REVANS, SAMUEL (1808–1888), colonist, the ‘father of the New Zealand press,’ was born in England in 1808 and brought up as a printer. He came into contact with Henry Samuel Chapman [q. v.], and emigrated with him in 1833 to Montreal, where he helped to start the ‘Daily Advertiser.’ Some indiscreet articles in the paper led him to leave Canada in 1837 and return to London, where he identified himself with the Wakefield scheme for the colonisation of New Zealand. In 1839 he was appointed secretary to the executive committee for inaugurating the settlement of Port Nicholson. In the same year he published in London the first numbers of the ‘New Zealand Gazette,’ and on 18 April 1840, soon after his arrival in the colony, brought it out in Wellington, being himself editor, printer, and publisher. He assisted with his own hands in building an office for the paper, which on 22 Aug. 1840 blossomed into the ‘New Zealand Gazette and Britannia Spectator.’ In 1843 he published at this office the first Wellington almanac. He was long remembered as a prominent figure in the early days of the Wellington settlement.
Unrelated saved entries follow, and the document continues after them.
Lemma advance_step w dbnow org e actor evidence now r x :
  world_inv w -> tb_epochs (lw_t w) !! org = Some r -> lr_Epoch r = e -> lr_State r = Draining -> e < maxEpoch ->
  validMutation org actor evidence = true -> in_flight_effects (lw_t w) org e = ∅ -> tb_runs (lw_t w) !! (org, e) = Some x ->
  pw_State x = PromotionReady -> opt_le (pw_ready_at x) (pg_time now) = true ->
  live_bearer (lw_t w) org = false -> attestations_readable (lw_t w) org = true -> live_attestation (lw_t w) org 3600 dbnow = false ->
  exists r', tb_epochs (lw_t (lexec w (O_advance dbnow org e actor evidence now))) !! org = Some r' /\ lr_Epoch r' = e + 1 /\ lr_State r' = Active.
Proof.
  intros I Hr He Hs Hm Hv Hf Hx Hps Hro Hlb Har Hla. pose proof (ti_rows _ (wi_tables _ I) _ _ Hr) as Hrow.
  pose proof (ri_epoch _ _ _ Hrow) as Hpos. destruct (ti_runs _ (wi_tables _ I) _ _ _ Hx) as [R1 R2 R3 _ _].
  cbn. unfold Advance. rewrite (proj2 (Z.ltb_lt e maxEpoch)) by done. unfold transition, leadership_get.
  rewrite Hv, Hr, He, Hs, Z.eqb_refl, (proj2 (Z.eqb_neq e 0)), (proj2 (Z.leb_le e maxEpoch)), bool_decide_eq_true_2 by (done || lia). cbn [negb andb].
  match goal with |- context [update_leadership _ _ _ ?y] => set (row := y) end.
  assert (Hc : cutover (lw_t w) dbnow r row = Ok (set_runs (lw_t w) (<[(org, e) := cut x (lr_UpdatedAt row)]> (tb_runs (lw_t w))))).
  { unfold cutover, any_in_flight. rewrite (ri_org _ _ _ Hrow), He, Hf, Hx, Hlb, Har, (attestation_margin _ _ _ _ _ (row_ok_margin _ R3) Hla).
    pose proof (ri_drain _ _ _ Hrow) as Hd. rewrite Hs in Hd. destruct Hd as (txid & Htx & Hlt). rewrite Htx.
    rewrite bool_decide_eq_false_2 by (intros [=]; lia). rewrite !bool_decide_eq_true_2 by done. cbn [negb].
    unfold update_run, same_run. cbn. rewrite Hps, !Z.eqb_refl, !bool_decide_eq_true_2 by naive_solver. rewrite (bool_decide_eq_false_2 (PromotionReady = PromotionCutover)) by done. cbn.
    match goal with |- context [promotion_row_ok ?y] => assert (promotion_row_ok y = true) as -> end; [|unfold cut; cbn; by rewrite R1, R2].
    assert (Hro' : opt_le (pw_ready_at x) (Z.max (pg_time now) (lr_UpdatedAt r + 1000)) = true).
    { destruct (pw_ready_at x); [|done]. cbn in *. to_prop. lia. }
    unfold promotion_row_ok in *. cbn. rewrite Hps, Hro' in *. destruct (pw_completed_at x); cbn in *; rewrite ?andb_false_r in R3; [done|].
    rewrite !andb_true_iff in *. naive_solver. }
  unfold update_leadership. rewrite (ri_org _ _ _ Hrow), Hs, Hc, bool_decide_eq_true_2 by done. unfold leadership_moves. rewrite Hs, He. cbn -[Z.add].
  rewrite Z.eqb_refl. rewrite (proj2 (Z.ltb_lt (lr_UpdatedAt r) (Z.max (pg_time now) (lr_UpdatedAt r + 1000)))) by lia. cbn -[Z.add].
  unfold insert_event, event_allowed, event_key. cbn -[Z.add]. rewrite lookup_insert_eq. cbn -[Z.add]. rewrite !Z.eqb_refl.
  assert (Hn : tb_events (lw_t w) !! (org, e + 1, Active) = None).
  { destruct (tb_events (lw_t w) !! (org, e + 1, Active)) eqn:E; [|done]. destruct (proj1 (ri_events _ _ _ Hrow (e + 1) Active)) as [?|[? _]]; [eauto|lia..]. }
  rewrite Hn. rewrite !bool_decide_eq_true_2 by done. cbn -[Z.add]. unfold require_event. cbn -[Z.add]. rewrite lookup_insert_eq. cbn -[Z.add].
  rewrite !bool_decide_eq_true_2, Z.eqb_refl by done. cbn -[Z.add]. unfold commitRecord, leadership_get. cbn -[Z.add]. rewrite lookup_insert_eq. cbn -[Z.add].
  rewrite lookup_insert_eq. eexists. by split_and!.
Qed.

(** C17: a drain can always be finished. Whatever led to it, an organisation that is draining
    epoch [e], whose instruments are settled and whose attestations have run out by the
    largest margin, reaches epoch [e + 1] by the operator's steps of [recovery], whether a
    promotion had been opened, marked ready or never started, and whatever effects were left
    in flight by processes that died. *)
Theorem draining_can_advance (ops : list lop) (org : string) (r : LeadershipRecord) (actor evidence runID : string) (margin : duration)
    (now dbnow : time) :
  let t := lw_t (lrun ops) in
  tb_epochs t !! org = Some r -> lr_State r = Draining -> lr_Epoch r < maxEpoch ->
  validMutation org actor evidence = true -> hash_pattern runID = true -> valid_margin margin = true ->
  map_Forall (fun _ other => pw_RunID other <> runID) (tb_runs t) ->
  (forall w, tb_runs t !! (org, lr_Epoch r) = Some w ->
     pw_started_at w <= pg_time now /\ match pw_ready_at w with None => True | Some at_ => at_ <= pg_time now end) ->
  live_bearer t org = false -> attestations_readable t org = true ->
  live_attestation t org 3600 (pg_time now) = false -> live_attestation t org 3600 dbnow = false ->
  exists r', tb_epochs (lw_t (lrun (ops ++ recovery t org (lr_Epoch r) actor evidence margin runID now dbnow))) !! org = Some r' /\
    lr_Epoch r' = lr_Epoch r + 1 /\ lr_State r' = Active.
Proof.
  intros t Hr Hs Hm Hv Hrun Hmg Hfresh Hw Hlb Har Hla Hla'. unfold lrun. rewrite foldl_app. fold (lrun ops). unfold recovery. rewrite foldl_app.
  set (e := lr_Epoch r) in *. set (w0 := lrun ops) in *. pose proof (lrun_inv ops : world_inv w0) as I0.
  assert (Hvo : validOrganization org = true /\ hash_pattern evidence = true) by (unfold validMutation in Hv; to_prop; naive_solver).
  destruct Hvo as [Hvo Hev].
  destruct (abandon_all org e actor evidence now r (map fst (map_to_list (in_flight_effects t org e))) w0) as (I1 & (A1 & A2 & A3 & A4 & A5) & Hnone);
    [done..|lia|done|apply NoDup_fst_map_to_list| |].
  { intros id ((id' & f) & -> & Hin)%list_elem_of_fmap. apply elem_of_map_to_list, map_lookup_filter_Some in Hin as [Hf Hin]. by exists f. }
  match goal with |- context [foldl lexec w0 ?l] => set (w1 := foldl lexec w0 l) in * end.
  assert (Hgone : in_flight_effects (lw_t w1) org e = ∅).
  { apply map_empty. intros id. apply map_lookup_filter_None. right. intros f Hf Hin. destruct (Hnone _ _ Hf Hin) as [Hni Hf0]. apply Hni.
    apply list_elem_of_fmap. exists (id, f). split; [done|]. by apply elem_of_map_to_list, map_lookup_filter_Some. }
  cbn [foldl]. assert (Hr1 : tb_epochs (lw_t w1) !! org = Some r) by (by rewrite A1).
  destruct (promote_step w1 org e evidence margin runID now r) as (B1 & B2 & B3 & B4 & x & Hx & Hxs); [done..|by rewrite A3|].
  set (w2 := lexec w1 _) in *. pose proof (lexec_inv w1 (O_promote org e evidence margin runID now) I1 : world_inv w2) as I2.
  assert (Hxt : pw_started_at x <= pg_time now /\ match pw_ready_at x with None => True | Some at_ => at_ <= pg_time now end).
  { destruct Hxs as [Hxs|[-> ->]]; [rewrite A3 in Hxs; by apply Hw|]. split; [lia|done]. }
  assert (Hsame : live_bearer (lw_t w2) org = false /\ attestations_readable (lw_t w2) org = true /\
                  live_attestation (lw_t w2) org 3600 (pg_time now) = false /\ live_attestation (lw_t w2) org 3600 dbnow = false).
  { unfold live_bearer, attestations_readable, live_attestation. rewrite B3, B4, A4, A5. by split_and!. }
  destruct Hsame as (C1 & C2 & C3 & C4).
  destruct (ready_step w2 org e evidence now r x) as (D1 & D2 & D3 & D4 & y & Hy & Hys & Hyr); try done; [by rewrite B1|lia|by destruct Hxt..|].
  set (w3 := lexec w2 _) in *. apply (advance_step w3 dbnow org e actor evidence now r y); try done.
  - by apply lexec_inv.
  - by rewrite D1, B1.
  - unfold in_flight_effects. by rewrite D2, B2.
  - unfold live_bearer. rewrite D3. apply C1.
  - unfold attestations_readable. rewrite D4. apply C2.
  - unfold live_attestation. rewrite D4. apply C4.
Qed.

(** the leadership row refines its history. The events of an organisation are exactly the
    states it went through, one each, from ACTIVE 1 to its row: ACTIVE and DRAINING for every
    epoch it left, ACTIVE for the current one and DRAINING if it drains; and the last of them
    carries the row's actor, evidence and time, and names its predecessor. *)
Theorem leadership_history (ops : list lop) (org : string) (r : LeadershipRecord) :
  tb_epochs (lw_t (lrun ops)) !! org = Some r ->
  (forall e s, is_Some (tb_events (lw_t (lrun ops)) !! (org, e, s)) <->
     1 <= e < lr_Epoch r \/ (e = lr_Epoch r /\ (s = Active \/ lr_State r = Draining))) /\
  tb_events (lw_t (lrun ops)) !! (org, lr_Epoch r, lr_State r) = Some (event_of r (predecessor r)).
Proof.
  intros Hr. destruct (ti_rows _ (wi_tables _ (lrun_inv ops)) _ _ Hr) as [H1 H2 H3 H4 H5]. split; [done|]. unfold event_of. by rewrite H1.
Qed.

(** ** The calls that span transactions *)

(** A drain that returns has no effect of its epoch left, whatever the others did while it
    waited, and the wait returns as soon as a poll finds none. *)
Lemma wait_drained : forall ticks t org e t', waitForNoEffects ticks t org e = (t', Ok tt) -> any_in_flight t' org e = false.
Proof.
  induction ticks as [|others ticks IH]; intros t org e t'; cbn; destruct (any_in_flight t org e) eqn:E; cbn; try (by intros [= <-]). apply IH.
Qed.

Lemma drain_returns_drained ticks t dbnow org e actor evidence now t' r :
  BeginDrain pg_time ticks t dbnow org e actor evidence now = (t', Ok r) -> any_in_flight t' org e = false.
Proof.
  unfold BeginDrain. destruct (begin_drain _ _ _ _ _ _ _ _) as [[t1 record]|] eqn:E; [|done].
  destruct (waitForNoEffects ticks t1 org e) as [t2 [[]|]] eqn:Ew; [|done]. intros [= <- <-]. by eapply wait_drained.
Qed.

(** The admission and the resolution of an effect are the steps of a run. *)
Lemma fence_sink_runs ops effectID org e sink now resolvedAt during :
  let effect t := (lw_t (foldl lexec (mkLWorld t (<[effectID := (org, e, sink)]> (lw_running (lrun ops)))) during), None) in
  forall t, FenceSink pg_time (lw_t (lrun ops)) effectID org e sink effect now resolvedAt = (t, Ok tt) ->
  exists w, w = foldl lexec (lexec (lrun ops) (O_admit effectID org e sink now)) during /\
    completeEffect pg_time (lw_t w) effectID sink resolvedAt = Ok t.
Proof.
  intros effect t. unfold FenceSink. cbn [lexec]. destruct (fence_admit _ _ _ _ _ _ _) as [[t1 []]|] eqn:E; [|done..]. cbn.
  destruct (completeEffect _ _ _ _ _) eqn:Ec; [|done]. intros [= <-]. eexists. by split.
Qed.

(** A retry of [BeginPromotion] does not wait: with the organisation already draining, the
    promotion is opened at once, whatever effects are still in flight. *)
Lemma promotion_retry_does_not_wait ticks t dbnow org r e actor evidence margin runID now later :
  tb_epochs t !! org = Some r -> lr_Epoch r = e -> lr_State r = Draining -> 1 <= e <= maxEpoch ->
  validMutation org actor evidence = true -> valid_margin margin = true ->
  BeginPromotion pg_time ticks (fun t => t) t dbnow org e actor evidence margin runID now later =
  settle t (open_promotion pg_time t org e evidence margin runID later).
Proof.
  intros Hr He Hs Hb Hv Hm. unfold BeginPromotion. rewrite Hm, Hv. cbn [negb andb]. unfold BeginDrain, begin_drain, transition, leadership_get.
  rewrite Hr, Hv, He, Hs, Z.eqb_refl, (proj2 (Z.eqb_neq e 0)), (proj2 (Z.leb_le e maxEpoch)) by lia. cbn [negb andb].
  rewrite (bool_decide_eq_false_2 (Draining = Active)) by done. rewrite bool_decide_eq_false_2 by done. unfold draining_at at 1, leadership_get.
  rewrite Hr, He, Hs, Z.eqb_refl, bool_decide_eq_true_2 by done. unfold validMutation in Hv. to_prop. by destruct Hv as [[-> _] _].
Qed.

End Runs.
In 1847 Revans gave up his connection with journalism, removed to the Wairarapa, residing at Woodside, near Greytown, and took up land for sheep-farming in partnership with Captain Smith, R.N. An effort in 1851 to make a new settlement in California proved a failure, and after his return to sheep-farming in New Zealand, Revans and his partner held as much as fifty-five thousand acres. For a time he represented Greytown district both in the House of Assembly and in the Provincial Council. But he fell into pecuniary embarrassments, and died unmarried at Greytown on 15 July 1888, dependent on his friends.

[Wairapara Standard quoted by New Zealand Times, 17 July 1888; Mennell's Dict. of Australian Biography; New Zealand Parliamentary Papers.]